[Aim of the exercise] Scan the records for the word "interface". Return each line where it is found.

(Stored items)
(* ===== verification/Prelude.v ===== *)
(** * xRPC: a verification development

    xRPC is an RPC framework in C++20 for Linux.  A client resolves a target to
    endpoints, keeps one multiplexed TCP connection per endpoint and sends
    requests in frames; a server accepts connections, distributes them over
    io_uring event loops, decodes requests, runs handlers on a worker pool and
    sends the responses back.  This development models the framework's own code
    under [src/] and [include/xrpc/] and proves what makes it correct.

    ** Conventions

    - [std::string] and [std::string_view] are lists of bytes; sizes and machine
      words are [Z], with the wrap-around of unsigned arithmetic written out
      ([+u], [-u], [*u]).
    - [Abort], failed assertions, [std::terminate] and undefined behaviour are the
      [None] of an [option]: that a call returns [Some _] is a theorem.
    - Exceptions and [Status] are values.  Definitions keep the names of the code,
      with the class in front where two classes share a name.
    - Single-threaded code is functions on explicit state; code that calls the
      kernel is in the monad [Sys] over a script of system-call results; code
      shared by threads is a relation whose steps are its atomic accesses and
      critical sections; coroutines are split at their suspension points.
    - Code of other projects is a parameter with named laws: the Protobuf metadata
      messages ([Wire], [WireLaws]), the JSON library ([Json]), [strerror] and
      [inet_pton], the kernel.  Each such parameter has an instance ([ExampleWire],
      [toy], scripts of results) with which witnesses evaluate the definitions.

    ** Files

    Values.
    - Prelude: byte strings, machine words, sums, closures, automation.
    - Text: printing and parsing of numbers, searching in strings.
    - Status: [include/xrpc/status.h], [common/xrpc_exception].

    Wire format.
    - FrameHeader: [protocol/frame_header], the 24-byte prefix on hosts of either
      byte order.
    - FrameCodec: [protocol/frame_codec], whole frames.
    - FrameStream: [server/rpc_frame_stream], frames cut out of a byte stream.

    Server.
    - ServiceRegistry: [server/service_registry] and the handlers built by
      [include/xrpc/rpc_server.h].
    - BufferPool: [io/uring/buffer_pool], leases of kernel-selected buffers.
    - ServerConfig: [server/server_config], [connection_config],
      [connection_backpressure].
    - WorkerPool: [server/worker_pool], all its threads interleaved.
    - ServerConnection: [server/server_connection], one connection with its read
      and write coroutines.
    - MpscQueue: [common/mpsc_queue.h], the lock-free queue.
    - ConnectionIoLoop: [server/connection_io_loop], the connections of one loop.
    - ResultChannel: the hand-over of worker results in the same source.
    - UringContext: [io/uring/context], operations, awaitables and the event loop.
    - UringResources: the kernel objects a context owns, its constructor and
      destructor.
    - PostedCallbacks: callbacks and wakeups across threads in the same source.
    - Task: [common/task.h], coroutine frames and who owns them.
    - RpcServerImpl: [server/rpc_server_impl], lifecycle, accept loop and shutdown,
      composed of the models of its parts.
    - RpcServer: [server/rpc_server.cpp] and the typed [RegisterMethod], the public
      interface, and statistics.

    Client and naming.
    - Socket: [io/socket], [io/system_error].
    - ConsulHttp, Consul: [naming/consul/consul_http_client],
      [consul_discovery], [consul_registrar].
    - Naming: [naming/service_discovery], [naming/static_discovery].
    - Routing: [client/rpc_client_impl], routing snapshots, hash ring, failover.
    - TcpTransport: [client/tcp_transport], callers and readers interleaved.
    - TransportIo: the loops around [send] and [recv] in the same source, as runs
      of the steps of TcpTransport.
    - RpcClient: [client/rpc_client.cpp], [include/xrpc/rpc_client.h], the public
      interface with its typed [Call].

    The whole.
    - ServedConnection: a server connection composed with the workers that execute
      its batches.
    - ServedLoop: all connections of an I/O loop composed with the workers.
    - Network: the transport of the client over connections that carry its bytes to
      connections of server loops, and their replies back.
    - EndToEnd: a call from the typed client through transport, server loop,
      worker and dispatch to the registered method and back.

    ** What is proved

    - A typed call returns what the method registered on the server computed for
      its request; a response never reaches another caller.  The client is proved
      against an interface that says its transports are runs of the transport model
      ([TransportRuns]), and such runs over connections to server loops bring back
      replies to the caller's own request.  Client and server have the same frame
      limits, fewer than [2^63] bytes are written on a connection, and no descriptor
      number is given to a new connection while a thread of the transport uses it:
      without the last condition there are runs that mix connections
      ([TcpTransport_stale_reader], [TcpTransport_split_frame]).
    - Every connection of a server loop replies to each request that arrives on it
      at most once, and exactly once while it stays active; the workers release
      exactly the requests in flight, which the proofs about the connection and the
      loop alone assume of them, and a drain ends when their work is done.
    - Encoding and decoding are inverse to each other; decoding is total, bounded,
      stable under more input, and independent of how a stream is cut.
    - The registry is write-once and dispatch answers every request.
    - Books balance: the worker pool's counters and limits, in-flight requests and
      pending bytes of a connection, the sums kept by a loop, buffer leases.
    - Nothing is lost or duplicated: response bytes, worker results, posted
      callbacks, admitted jobs, waiting client calls, queue items.  Where this
      depends on a step that the code leaves to luck, the counterexample is a
      theorem too ([DrainWorkerResults_lost_wakeup], [Post_dropped_at_stop],
      [TcpTransport_stale_reader], [TcpTransport_split_frame],
      [AcceptLoop_error_ends_server]).
    - Concurrent components refine simple specifications: the queue a bounded
      list, the channel that list, the byte stream the list of requests; the code
      around system calls refines the steps of the transport.
    - The io_uring context never reaches one of its abort checks and never lets
      the kernel write to freed memory, and is built completely or not at all; the
      socket uses open descriptors only.
    - Coroutine frames have one owner, are freed once and hand over their outcome,
      when everything runs on one thread; an owner on another thread can free a
      frame that is still read ([SyncWait_race]).
    - A server starts and stops in the documented order, and a [Run] that returns
      OK has executed every admitted job; the service is deregistered unless the
      deregistration was tried and failed, which [Run] does not report.
    - Client calls try each endpoint at most once and commit a request at most
      once; sticky routing is consistent hashing; discovery keeps the last good
      snapshot.

    ** Fuel

    Loops that are not structural take fuel, and a lemma shows that the fuel used
    is enough: decode loops by the buffered bytes, system-call loops by the length
    of the script ([repeat_fuel_enough]), the write coroutine by the queued
    batches, queue selection by the number of workers, the destruction of a chain
    of coroutines by the number of frames.  Event loops are step relations and
    need none.

    ** Not modelled

    - The link between Task and the coroutines of the other files, which are
      modelled split at their suspension points.
    - Counters that are only copied for tools, where nothing depends on them.
    - Weak memory, apart from the store buffer of ResultChannel: atomic accesses
      are sequentially consistent.
    - Time: deadlines and timeouts are choices of the environment.
    - Logging, the tools, examples and tests, generated and third-party code. *)

From Stdlib Require Export ZArith Lia Strings.Byte String.
From stdpp Require Export prelude gmap list strings.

[Answer for the task]
      interface, and statistics.
      interface with its typed [Call].
      against an interface that says its transports are runs of the transport model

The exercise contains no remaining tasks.